Edge didn’t chime in during the entire drive. When we stepped into his apartment, I considered offering to take Jamie home, not sure where his mind was at. Ever since Gretchen had brought up their parents, he’d been unsettled.

Jamie appeared concern as she stood near the door, dividing her attention between the two of us. Edge went straight for the refrigerator, pulled out a beer.

“My mom was officially diagnosed with schizophrenia right after I was born,” Edge said, his face blank as he stared off into space.

I reached for Jamie’s hand, led her over to the sofa.

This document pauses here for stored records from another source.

(** A rectangle is filled including the column behind it. *)
Lemma fill_rect_paints s0 rect c :
  let x0 := p_x (r_origin rect) in let y0 := p_y (r_origin rect) in let w := s_w (r_size rect) in let h := s_h (r_size rect) in
  small x0 → small y0 → small (x0 + w) → small (y0 + h) → 0 <= w → w < Z.of_nat fuel →
  paints s0 (λ s, fill_rect fuel s rect c) (λ x y, bool_decide (x0 <= x <= x0 + w ∧ y0 <= y < y0 + h)) (λ x y, shown (sf_format s0) (mkPoint x y) c).
Proof.
  intros x0 y0 w h Hx Hy Hxw Hyh Hw Hf. set (C := λ x y, shown _ _ _).
  assert (paints s0 (λ s, fill_rect fuel s rect c) (λ x y, existsb (λ yo, bool_decide (x0 <= x <= x0 + w ∧ y = y0 + yo)) (range 0 h)) C) as Hp.
  { unfold fill_rect. apply (paints_for_each s0 _ (λ yo s, draw_line fuel s _ _ c None)). intros yo Hyo%elem_range. fold x0 y0 w. unfold small in *. rewrite !i32_ok by lia. apply horizontal_line; unfold small; lia. }
  refine (paints_ext s0 _ _ _ C C _ Hp). intros x y _. split; [|done]. apply eq_true_iff_eq. rewrite existsb_range, bool_decide_eq_true. split.
  - intros (yo & Hyo & Hb). apply bool_decide_eq_true in Hb. lia.
  - intros H. exists (y - y0). split; [lia|]. apply bool_decide_eq_true. lia.
Qed.

(** * Clearing *)

Lemma get1_fill k : 0 <= k < 8 → get1 0 k = false ∧ get1 255 k = true.
Proof.
  intros Hk. pose proof (forallb_upto 8 (λ k, negb (get1 0 k) && get1 255 k) eq_refl k Hk) as H. apply andb_true_iff in H as [H1 H2]. by apply negb_true_iff in H1.
Qed.

Lemma fill_byte_shown c b p k : fill_byte c = Some b → 0 <= k < 8 → (if get1 b k then Black else White) = shown Mono p c ∧ is_u 8 b.
Proof. intros Hb Hk. destruct (get1_fill k Hk) as [H0 H1]. destruct c; try discriminate Hb; injection Hb as <-; [rewrite H0|rewrite H1]; (split; [done|unfold is_u; lia]). Qed.

Lemma row_between y0 y h pitch col : 0 <= y < h → 0 <= col < pitch → y0 * pitch <= (y0 + y) * pitch + col < y0 * pitch + h * pitch.
Proof. nia. Qed.

(** A surface is cleared completely, on either path. *)
Lemma clear_ok s c :
  surface_ok s → s_w (sf_size s) < 2 ^ 29 → s_h (sf_size s) < 2 ^ 29 → s_w (sf_size s) < Z.of_nat fuel →
  ∃ s', clear fuel s None c = Ret s' ∧ like s s' ∧ ∀ x y, inside (sf_size s) x y = true → pic s' x y = shown (sf_format s) (mkPoint x y) c.
Proof.
  intros Hs Hw Hh Hf. pose proof Hs as (S1 & S2 & S3 & S4 & S5 & S6 & S7 & S8 & S9). unfold clear. cbn [default from_option id r_origin r_size p_x p_y].
  destruct (if decide _ then fill_byte c else None) as [b|] eqn:Eb.
  - destruct (decide (sf_format s = Mono ∧ _)) as [[Em Ea]|]; [|done]. apply bool_decide_eq_true in Ea as (Ax & _). rewrite Em in *. cbn [format_bits] in S7.
    assert (0 <= sf_pitch s) as Hp by lia. assert (0 <= p_y (sf_sub s) * sf_pitch s ∧ 0 <= s_h (sf_size s) * sf_pitch s) as [Hp1 Hp2] by nia.
    change (usize 0) with 0. rewrite Z.add_0_r. rewrite !(usize_small (p_y (sf_sub s))) by (rewrite ?usize_small; lia). rewrite (usize_small (s_h (sf_size s))) by lia. rewrite (usize_small (_ * _)) by lia. rewrite (usize_small (s_h _ * _)) by lia.
    unfold fill_bytes. rewrite (usize_small (_ + _)) by lia. rewrite slice_ok by lia. cbn [ebind]. eexists. split; [reflexivity|]. set (start := Z.to_nat _). set (n := Z.to_nat (s_h (sf_size s) * sf_pitch s)).
    assert (length (splice (sf_data s) start (replicate n b)) = length (sf_data s)) as Hlen by (apply length_splice; rewrite length_replicate; lia).
    destruct (fill_byte_shown c b (mkPoint 0 0) 0 Eb ltac:(lia)) as [_ Hb]. split.
    + split_and!; try done. split_and!; cbn; rewrite ?Hlen, ?Em; cbn [format_bits]; try (done || lia). unfold bytes_ok, splice. apply Forall_app. split; [by apply Forall_take|]. apply Forall_app. split; [by apply Forall_replicate|by apply Forall_drop].
    + intros x y Hin. pose proof (in_rows_surface s x y Hs Hin) as Hr. rewrite Em in Hr. pose proof (row_byte _ _ _ _ _ Hr) as Hi. destruct Hr as (R1 & R2 & _). cbn [format_bits] in R2. pose proof (column_byte Mono _ _ R1 R2) as Hcol.
      apply bool_decide_eq_true in Hin as [_ Hy]. unfold pic, pixel_at. cbn [sf_format sf_pitch sf_data sf_sub with_bytes]. rewrite Em. set (i := Z.to_nat _).
      assert (nth i (splice (sf_data s) start (replicate n b)) 0 = b) as ->; [|apply (fill_byte_shown c b _ _ Eb), Z.mod_pos_bound; lia].
      pose proof (row_between (p_y (sf_sub s)) y (s_h (sf_size s)) (sf_pitch s) _ Hy Hcol) as Hrow. rewrite nth_lookup. unfold splice. rewrite lookup_app_r by (rewrite length_take; unfold i, start; lia). rewrite length_take.
      rewrite lookup_app_l by (rewrite length_replicate; unfold i, start, n; lia). rewrite lookup_replicate_2; [done|]. unfold i, start, n. lia.
  - destruct (paints_pic s _ _ _ s (fill_rect_paints s (mkRect (mkPoint 0 0) (sf_size s)) c ltac:(unfold small; cbn; lia) ltac:(unfold small; cbn; lia) ltac:(unfold small; cbn; lia) ltac:(unfold small; cbn; lia) S3 Hf) (like_refl s Hs))
      as (s' & E & L & H). exists s'. split; [done|]. split; [done|]. intros x y Hin. rewrite H by done. apply bool_decide_eq_true in Hin. cbn. by rewrite bool_decide_eq_true_2 by lia.
Qed.
End shapes.

(** ** Examples *)

Lemma line_drawn_witness :
  ∃ pts, length pts = 5%nat ∧ line_shape (mkPoint 1 1) (mkPoint 6 4) pts ∧
    paints (image_new (mkSize 8 8) Mono) (λ s, draw_line 6 s (mkPoint 1 1) (mkPoint 6 4) Black None) (λ x y, existsb (λ p, near (half_of None) p x y) (mkPoint 1 1 :: pts))
      (λ x y, shown (sf_format (image_new (mkSize 8 8) Mono)) (mkPoint x y) Black).
Proof.
  destruct (line_drawn 6 (image_new (mkSize 8 8) Mono) (mkPoint 1 1) (mkPoint 6 4) Black None) as (pts & Hl & Hs & Hp);
    try (unfold small; cbn; lia). exists pts. split; [|split; [exact Hs|exact Hp]]. change (Z.of_nat (length pts) = 5) in Hl. lia.
Defined.

(** The pixels of a surface with eight bits for each are always read as white. *)
Lemma eight_bits_white s x y : surface_ok s → sf_format s = EightBpp → inside (sf_size s) x y = true → read_pixel s (mkPoint x y) = Ret White.
Proof. intros Hs Hf Hin. rewrite read_pixel_ok by done. unfold pic, pixel_at. by rewrite Hf. Qed.

(** Clearing the left half of an image, by a view of it, clears all of it. *)
Lemma clear_view_clears_image :
  let im := with_bytes (image_new (mkSize 16 2) Mono) (replicate 4 255) in
  clear 20 (subimage im (mkRect (mkPoint 0 0) (mkSize 8 2))) None White = Ret (subimage (image_new (mkSize 16 2) Mono) (mkRect (mkPoint 0 0) (mkSize 8 2))).
Proof. vm_compute. reflexivity. Qed.

(** A rectangle of two columns is filled with three. *)
Lemma fill_rect_wide : fill_rect 9 (image_new (mkSize 8 1) Mono) (mkRect (mkPoint 1 0) (mkSize 2 1)) Black = Ret (with_bytes (image_new (mkSize 8 1) Mono) [112]).
Proof. vm_compute. reflexivity. Qed.

(** Scrolling down panics: the rows to be cleared have a negative height. *)
Lemma scroll_down_panics : scroll 20 (image_new (mkSize 8 4) Mono) (-1) White = Panic.
Proof. vm_compute. reflexivity. Qed.

(** So does clearing an area that is as wide as the surface and goes beyond its rows,
    inverting one that goes beyond its bytes, and copying a part of an image that goes
    beyond it, or an empty one. *)
Lemma beyond_panics :
  let s := image_new (mkSize 8 4) Mono in
  let beyond := mkRect (mkPoint 0 2) (mkSize 8 4) in
  clear 20 s (Some beyond) White = Panic ∧ invert s (Some beyond) = Panic ∧ draw_image_clipped s s (Some beyond) None = Panic ∧
  draw_image_clipped s s (Some (mkRect (mkPoint 0 0) (mkSize 0 4))) None = Panic.
Proof. vm_compute. done. Qed.

(** * All operations *)

(** An operation that returns a surface of the same shape, from any such surface. *)
Definition draws (s0 : Surface) (f : Surface → exec Surface) : Prop := ∀ s, like s0 s → ∃ s', f s = Ret s' ∧ like s0 s'.

Lemma paints_draws s0 f T C : paints s0 f T C → draws s0 f.
Proof. intros Hp s Hs. destruct (Hp s Hs) as (s' & E & L & _). by exists s'. Qed.

Lemma draws_ret s0 : draws s0 Ret.
Proof. intros s Hs. by exists s. Qed.

Lemma draws_seq s0 f g : draws s0 f → draws s0 g → draws s0 (λ s, let! s := f s in g s).
Proof. intros Hf Hg s Hs. destruct (Hf s Hs) as (s1 & -> & L1). cbn. by apply Hg. Qed.

Lemma draws_for_each {A} s0 (l : list A) f : (∀ a, a ∈ l → draws s0 (f a)) → draws s0 (for_each l f).
Proof.
  induction l as [|a l IH]; intros H; [apply draws_ret|]. apply (draws_seq s0 (f a) (for_each l f)); [apply H; by left|]. apply IH. intros b Hb. apply H. by right.
Qed.

Lemma draws_pixel s0 p c : draws s0 (λ s, draw_pixel s p c).
Proof. eapply paints_draws, (paints_pixel s0 p c (λ _ _, shown (sf_format s0) p c)). done. Qed.

Lemma draws_points s0 c ps : draws s0 (draw_points c ps).
Proof. apply draws_for_each. intros p _. apply draws_pixel. Qed.

(** Reading a pixel of an image and drawing it somewhere. *)
Lemma draws_copy s0 src x y p : surface_ok src → inside (sf_size src) x y = true → draws s0 (copy_pixel src (mkPoint x y) p).
Proof. intros Hs Hin s Hl. unfold copy_pixel. rewrite read_pixel_ok by done. cbn [ebind]. by apply draws_pixel. Qed.

Lemma in_grid w h x y : x ∈ range 0 w → y ∈ range 0 h → inside (mkSize w h) x y = true.
Proof. intros Hx%elem_range Hy%elem_range. apply bool_decide_eq_true. cbn. lia. Qed.

Lemma inside_eta sz x y : inside (mkSize (s_w sz) (s_h sz)) x y = inside sz x y.
Proof. by destruct sz. Qed.

Section bounded.
Context (fuel : nat) (D : Z).
Hypothesis D_ok : 0 < D <= 2 ^ 24.
Hypothesis fuel_ok : 8 * D < Z.of_nat fuel.

Definition within (k x : Z) : Prop := - (k * D) <= x <= k * D.

Definition point_in (k : Z) (p : Point) : Prop := within k (p_x p) ∧ within k (p_y p).

Lemma draws_line s0 a b c th : point_in 4 a → point_in 4 b → default 1 th < 2 ^ 29 → draws s0 (λ s, draw_line fuel s a b c th).
Proof.
  unfold point_in, within. intros [Ha1 Ha2] [Hb1 Hb2] Ht.
  destruct (draw_line_paints fuel s0 a b c th) as (pts & _ & _ & Hp); [unfold small; lia..|done|lia|lia|]. by eapply paints_draws.
Qed.

Definition rect_in (r : Rect) : Prop := point_in 1 (r_origin r) ∧ 0 <= s_w (r_size r) <= D ∧ 0 <= s_h (r_size r) <= D.

Lemma i32_in k x : within k x → 0 <= k <= 16 → i32 x = x.
Proof. unfold within. intros H Hk. apply i32_ok. nia. Qed.

Lemma draws_rect s0 r c : rect_in r → draws s0 (λ s, draw_rect fuel s r c).
Proof.
  intros ([Hx Hy] & Hw & Hh). unfold within in Hx, Hy. unfold draw_rect. rewrite !i32_ok by lia.
  repeat (apply draws_seq; [apply draws_line; [unfold point_in, within; cbn; lia..|cbn; lia]|]). apply draws_line; [unfold point_in, within; cbn; lia..|cbn; lia].
Qed.

Lemma draws_fill_rect s0 r c : point_in 2 (r_origin r) → 0 <= s_w (r_size r) <= D → s_h (r_size r) <= 2 * D → draws s0 (λ s, fill_rect fuel s r c).
Proof.
  intros [Hx Hy] Hw Hh. unfold within in Hx, Hy. unfold fill_rect. apply (draws_for_each s0 _ (λ yo s, draw_line fuel s _ _ c None)). intros yo Hyo%elem_range. rewrite !i32_ok by lia.
  apply draws_line; [unfold point_in, within; cbn; lia..|cbn; lia].
Qed.

(** The loop of the arcs: as many steps as the radius has pixels. *)
Lemma arc_loop_draws s0 draw r : (∀ fx fy, 0 <= fy <= fx → fx <= r → draws s0 (draw fx fy)) →
  ∀ n t1 fx fy, 0 <= fy → fx <= r → fx - fy + 1 < Z.of_nat n → (0 < n)%nat → draws s0 (λ s, arc_loop n draw s t1 fx fy).
Proof.
  intros Hd n. induction n as [|n IH]; intros t1 fx fy Hfy Hfx Hn Hp; [lia|]. intros s Hs. cbn [arc_loop]. case_decide; [by exists s|]. destruct (Hd fx fy ltac:(lia) Hfx s Hs) as (s1 & -> & L1). cbn [ebind].
  case_decide; apply IH; (done || lia).
Qed.

Lemma arc_draws s0 draw r : 0 <= r <= D → (∀ fx fy, 0 <= fy <= fx → fx <= r → draws s0 (draw fx fy)) → draws s0 (λ s, arc_loop fuel draw s (Z.quot r 16) r 0).
Proof. intros Hr Hd. apply (arc_loop_draws s0 draw r Hd); lia. Qed.

Lemma draws_circle s0 p r c : 0 <= r <= D → draws s0 (λ s, draw_circle fuel s p r c).
Proof. intros Hr. apply arc_draws; [done|]. intros fx fy _ _. apply draws_points. Qed.

Lemma off_in p x y k m : point_in k p → within m x → within m y → 0 <= k → 0 <= m → k + m <= 4 → point_in 4 (off p x y).
Proof. unfold point_in, within, off. intros [H1 H2] Hx Hy Hk Hm Hkm. cbn. rewrite !i32_ok by nia. nia. Qed.

(** Lists of lines. *)
Lemma draws_lines_nil s0 c : draws s0 (draw_lines fuel c []).
Proof. apply draws_ret. Qed.

Lemma draws_lines_cons s0 c a b ls : point_in 4 a → point_in 4 b → draws s0 (draw_lines fuel c ls) → draws s0 (draw_lines fuel c ((a, b) :: ls)).
Proof. intros Ha Hb Hl. apply (draws_seq s0 (λ s, draw_line fuel s a b c None) (draw_lines fuel c ls)); [apply draws_line; [done..|]; cbn; lia|done]. Qed.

“Growing up, Gretch and I spent a lot of time with our grandparents, my father’s parents,” he continued. “We lived with them. They had money. Lots of it. A mansion, butler, housekeeper. All that shit. The house was huge. I remember some days I wouldn’t see my mother or my father at all, even though I knew they were there.

“My mother was in and out of mental hospitals, mostly at my grandfather’s insistence. He said my mother needed the sort of help we couldn’t give her. Not even the nurses he’d hired to help my father deal with her. My father loved her to distraction, enabled her, refused to listen to reason. Sometimes I didn’t understand why, because she wasn’t a nice woman much of the time. But when she was … she was great.”

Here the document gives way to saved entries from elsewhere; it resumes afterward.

(** The pixels of a character: those of the sheet that are not black. *)
Lemma draw_char_paints ch i g at_ c s0 : ch ≠ SPACE → find_glyph font ch = Ret (Some (i, g)) → small (p_x at_) → small (p_y at_) →
  paints s0 (λ s, let! (s, _) := draw_char font ch at_ c s in Ret s)
    (λ x y, let tx := x - p_x at_ - gl_lsb g in let ty := y - p_y at_ in bool_decide (0 <= tx < gl_adv g ∧ 0 <= ty < fo_tile_h font ∧ glyph_pixel i tx ty ≠ Black))
    (λ x y, shown (sf_format s0) (mkPoint x y) c).
Proof using font_wf.
  intros Hch Hf Hx Hy. unfold small in *. set (C := λ x y, shown _ _ _). destruct (find_glyph_ok ch) as (r & E & Hr). rewrite Hf in E. injection E as <-. destruct (Hr i g eq_refl) as [Hi Hg].
  destruct (glyph_at_ok i Hi) as (c' & g' & E' & Ha & Hl). rewrite Hg in E'. injection E' as <- <-. pose proof font_wf as (_ & _ & Hh & _). unfold is_u in Hh.
  eapply paints_fun with (g := for_each (range 0 (fo_tile_h font)) (λ ty, for_each (range 0 (gl_adv g)) (λ tx s,
    if decide (glyph_pixel i tx ty ≠ Black) then draw_pixel s (mkPoint (i32 (i32 (p_x at_ + gl_lsb g) + tx)) (i32 (p_y at_ + ty))) c else Ret s))).
  { intros s _. rewrite (draw_char_glyph ch i g) by done. by destruct (for_each _ _ s). }
  assert (∀ P : Z → Z → bool, P = (λ tx ty, bool_decide (glyph_pixel i tx ty ≠ Black)) → paints s0 (for_each (range 0 (fo_tile_h font)) (λ ty, for_each (range 0 (gl_adv g)) (λ tx s,
    if decide (glyph_pixel i tx ty ≠ Black) then draw_pixel s (mkPoint (i32 (i32 (p_x at_ + gl_lsb g) + tx)) (i32 (p_y at_ + ty))) c else Ret s)))
    (λ x y, existsb (λ ty, existsb (λ tx, P tx ty && bool_decide (x = p_x at_ + gl_lsb g + tx ∧ y = p_y at_ + ty)) (range 0 (gl_adv g))) (range 0 (fo_tile_h font))) C) as Hp.
  { intros P ->. apply (paints_for_each s0 _ (λ ty, for_each _ _)). intros ty Hty%elem_range. apply (paints_for_each s0 _ (λ tx s, _)). intros tx Htx%elem_range. rewrite (i32_ok (p_x at_ + gl_lsb g)), !i32_ok by lia. case_decide as Hb.
    - rewrite bool_decide_eq_true_2 by done. by apply (paints_pixel s0 (mkPoint (p_x at_ + gl_lsb g + tx) (p_y at_ + ty))).
    - rewrite bool_decide_eq_false_2 by tauto. apply paints_none. }
  refine (paints_ext s0 _ _ _ C C _ (Hp _ eq_refl)). intros x y _. split; [|done]. cbv zeta. apply eq_true_iff_eq. rewrite existsb_range, bool_decide_eq_true. split.
  - intros (ty & Hty & Hex). apply existsb_range in Hex as (tx & Htx & Hb). apply andb_true_iff in Hb as [Hb1 Hb2]. apply bool_decide_eq_true in Hb1. apply bool_decide_eq_true in Hb2 as [-> ->].
    replace (p_x at_ + gl_lsb g + tx - p_x at_ - gl_lsb g) with tx by lia. replace (p_y at_ + ty - p_y at_) with ty by lia. done.
  - intros (H1 & H2 & H3). exists (y - p_y at_). split; [lia|]. apply existsb_range. exists (x - p_x at_ - gl_lsb g). split; [lia|]. rewrite bool_decide_eq_true_2 by done. apply bool_decide_eq_true. lia.
Qed.

(** A sheet with eight bits for a pixel makes a solid block of every character. *)
Lemma eight_bit_glyphs_solid ch i g at_ c s0 : sf_format (fo_sheet font) = EightBpp → ch ≠ SPACE → find_glyph font ch = Ret (Some (i, g)) → small (p_x at_) → small (p_y at_) →
  paints s0 (λ s, let! (s, _) := draw_char font ch at_ c s in Ret s)
    (λ x y, bool_decide (0 <= x - p_x at_ - gl_lsb g < gl_adv g ∧ 0 <= y - p_y at_ < fo_tile_h font)) (λ x y, shown (sf_format s0) (mkPoint x y) c).
Proof using font_wf.
  intros He Hch Hf Hx Hy. refine (paints_ext s0 _ _ _ _ _ _ (draw_char_paints ch i g at_ c s0 Hch Hf Hx Hy)). intros x y _. split; [|done]. cbv zeta. apply bool_decide_ext.
  assert (∀ tx ty, glyph_pixel i tx ty ≠ Black) as Hw by (intros tx ty; unfold glyph_pixel, pic, pixel_at; by rewrite He). split; [tauto|]. intros [H1 H2]. split; [done|]. split; [done|]. apply Hw.
Qed.

(** ** Strings *)

Lemma draw_str_loop_ok s prev : ∃ w, (∀ v, str_width_loop font s prev (i32 v) = Ret (i32 (v + w))) ∧
  ∀ x y c s0 t, like s0 t → ∃ t', draw_str_loop font s prev (i32 x) y c t = Ret (t', i32 (x + w)) ∧ like s0 t'.
Proof using font_wf.
  revert prev. induction s as [|ch s IH]; intros prev.
  - exists 0. split; [intros v; by rewrite Z.add_0_r|]. intros x y c s0 t Ht. exists t. by rewrite Z.add_0_r.
  - destruct (kern_after_ok prev ch) as [k Hk]. destruct (draw_char_draws ch) as (adv & Ha & Hd). destruct (IH (Some ch)) as (w & Hw & Hl). exists (k + adv + w). split.
    + intros v. cbn [str_width_loop]. rewrite Hk. cbn [ebind]. rewrite Ha. cbn [ebind]. rewrite i32_add_l, Hw. do 2 f_equal. lia.
    + intros x y c s0 t Ht. cbn [draw_str_loop]. rewrite Hk. cbn [ebind]. destruct (Hd (mkPoint (i32 (x + k)) y) c s0 t Ht) as (t1 & -> & L1). cbn [ebind]. rewrite i32_add_l.
      destruct (Hl (x + k + adv) y c s0 t1 L1) as (t2 & E & L2). exists t2. rewrite E. split; [|done]. do 3 f_equal. lia.
Qed.

(** A string is drawn, and ends where its width says. *)
Lemma draw_str_ok s : ∃ w, str_width font s = Ret (i32 w) ∧ ∀ x y c s0 t, like s0 t → ∃ t', draw_str font s (mkPoint (i32 x) y) c t = Ret (t', i32 (x + w)) ∧ like s0 t'.
Proof using font_wf.
  destruct (draw_str_loop_ok s None) as (w & Hw & Hd). exists w. split; [apply (Hw 0)|]. intros x y c s0 t Ht. by apply Hd.
Qed.
End text.

(** * Words *)

Definition words_of (s : list Z) : list (list Z) := (split_whitespace s).*2.

(** The end of a word: the end of the string, or white space. *)
Definition ends_word (t : list Z) : bool := match t with [] => true | c :: _ => is_whitespace c end.

Lemma split_snd b s i j : (split_from i b s).*2 = (split_from j b s).*2.
Proof.
  revert b i j. induction s as [|c s IH]; intros b i j; [done|]. cbn [split_from]. destruct (is_whitespace c); [apply IH|]. destruct b; [apply IH|]. rewrite !fmap_cons. f_equal. apply IH.
Qed.

Lemma take_word_app a t : ends_word t = true → take_word (a ++ t) = take_word a.
Proof.
  intros Ht. induction a as [|c a IH]; cbn [app take_word]; [destruct t as [|c t]; [done|]; cbn in *; by rewrite Ht|]. destruct (is_whitespace c); [done|]. by rewrite IH.
Qed.

Lemma split_app b a t i : ends_word t = true → split_from i b (a ++ t) = split_from i b a ++ split_from (i + length a) false t.
Proof.
  intros Ht. revert i b. induction a as [|c a IH]; intros i b.
  - rewrite Nat.add_0_r. destruct t as [|c t]; [done|]. cbn in *. by rewrite Ht.
  - change ((c :: a) ++ t) with (c :: (a ++ t)). cbn [split_from length]. change (take_word (c :: a ++ t)) with (take_word ((c :: a) ++ t)). rewrite (take_word_app (c :: a) t Ht), !IH.
    replace (S i + length a)%nat with (i + S (length a))%nat by lia. destruct (is_whitespace c); [done|]. by destruct b.
Qed.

He took a long pull of his beer, exhaled.

“I remember my grandfather trying to convince my father to have her committed permanently, said it was the best thing for everyone. My father was so pissed. They argued and my father vowed to never let them see me or Gretch again. I was fourteen. Gretch was seventeen, I think, about to graduate from high school. My grandfather knew we wouldn’t be safe if my father took us away from there, so he gave in. Promised to help in any way he could.

“So he did. For the next couple of years, he supported my father. My mother stayed in the hospital for longer that time, almost a year. My father insisted she was getting better, said the medication was working and he wanted her to come home. He wanted her to spend some time with me before I graduated. I didn’t think it was so much about me though. More that he was lonely, so I defended him when my grandfather argued. Offered to help out when they needed me.”

Jamie squeezed my hand but neither of us moved as Edge continued to stare at the wall of windows.

“It worked for a little while. My mother came home. I was a junior in high school, had my own car. My grandfather had started pitching in, too, helping more after my grandmother passed away. I could tell he didn’t like my mother being in the house. She scared him. She was often paranoid, and it took effort to get her settled. But my father was happier, so my grandfather and I agreed to make it work.”

Edge paused. I knew how this story ended and it was a tragic tale, one that had broken my heart when I’d originally heard it many years ago.

“I left for school one morning.” Edge’s voice was deeper, angrier. “It was a Friday. I remember thinking I wanted to spend the weekend somewhere else, somewhere I didn’t have to endure all the arguments, the fighting. My mother was having a particularly bad day, had thrown something at the housekeeper. My father and grandfather were arguing. I never asked to stay at a friend’s, but I did that day. I’d needed the break from them. The last thing I heard was my grandfather insisting he was going to have my mother committed again. Said it was the only safe thing to do.”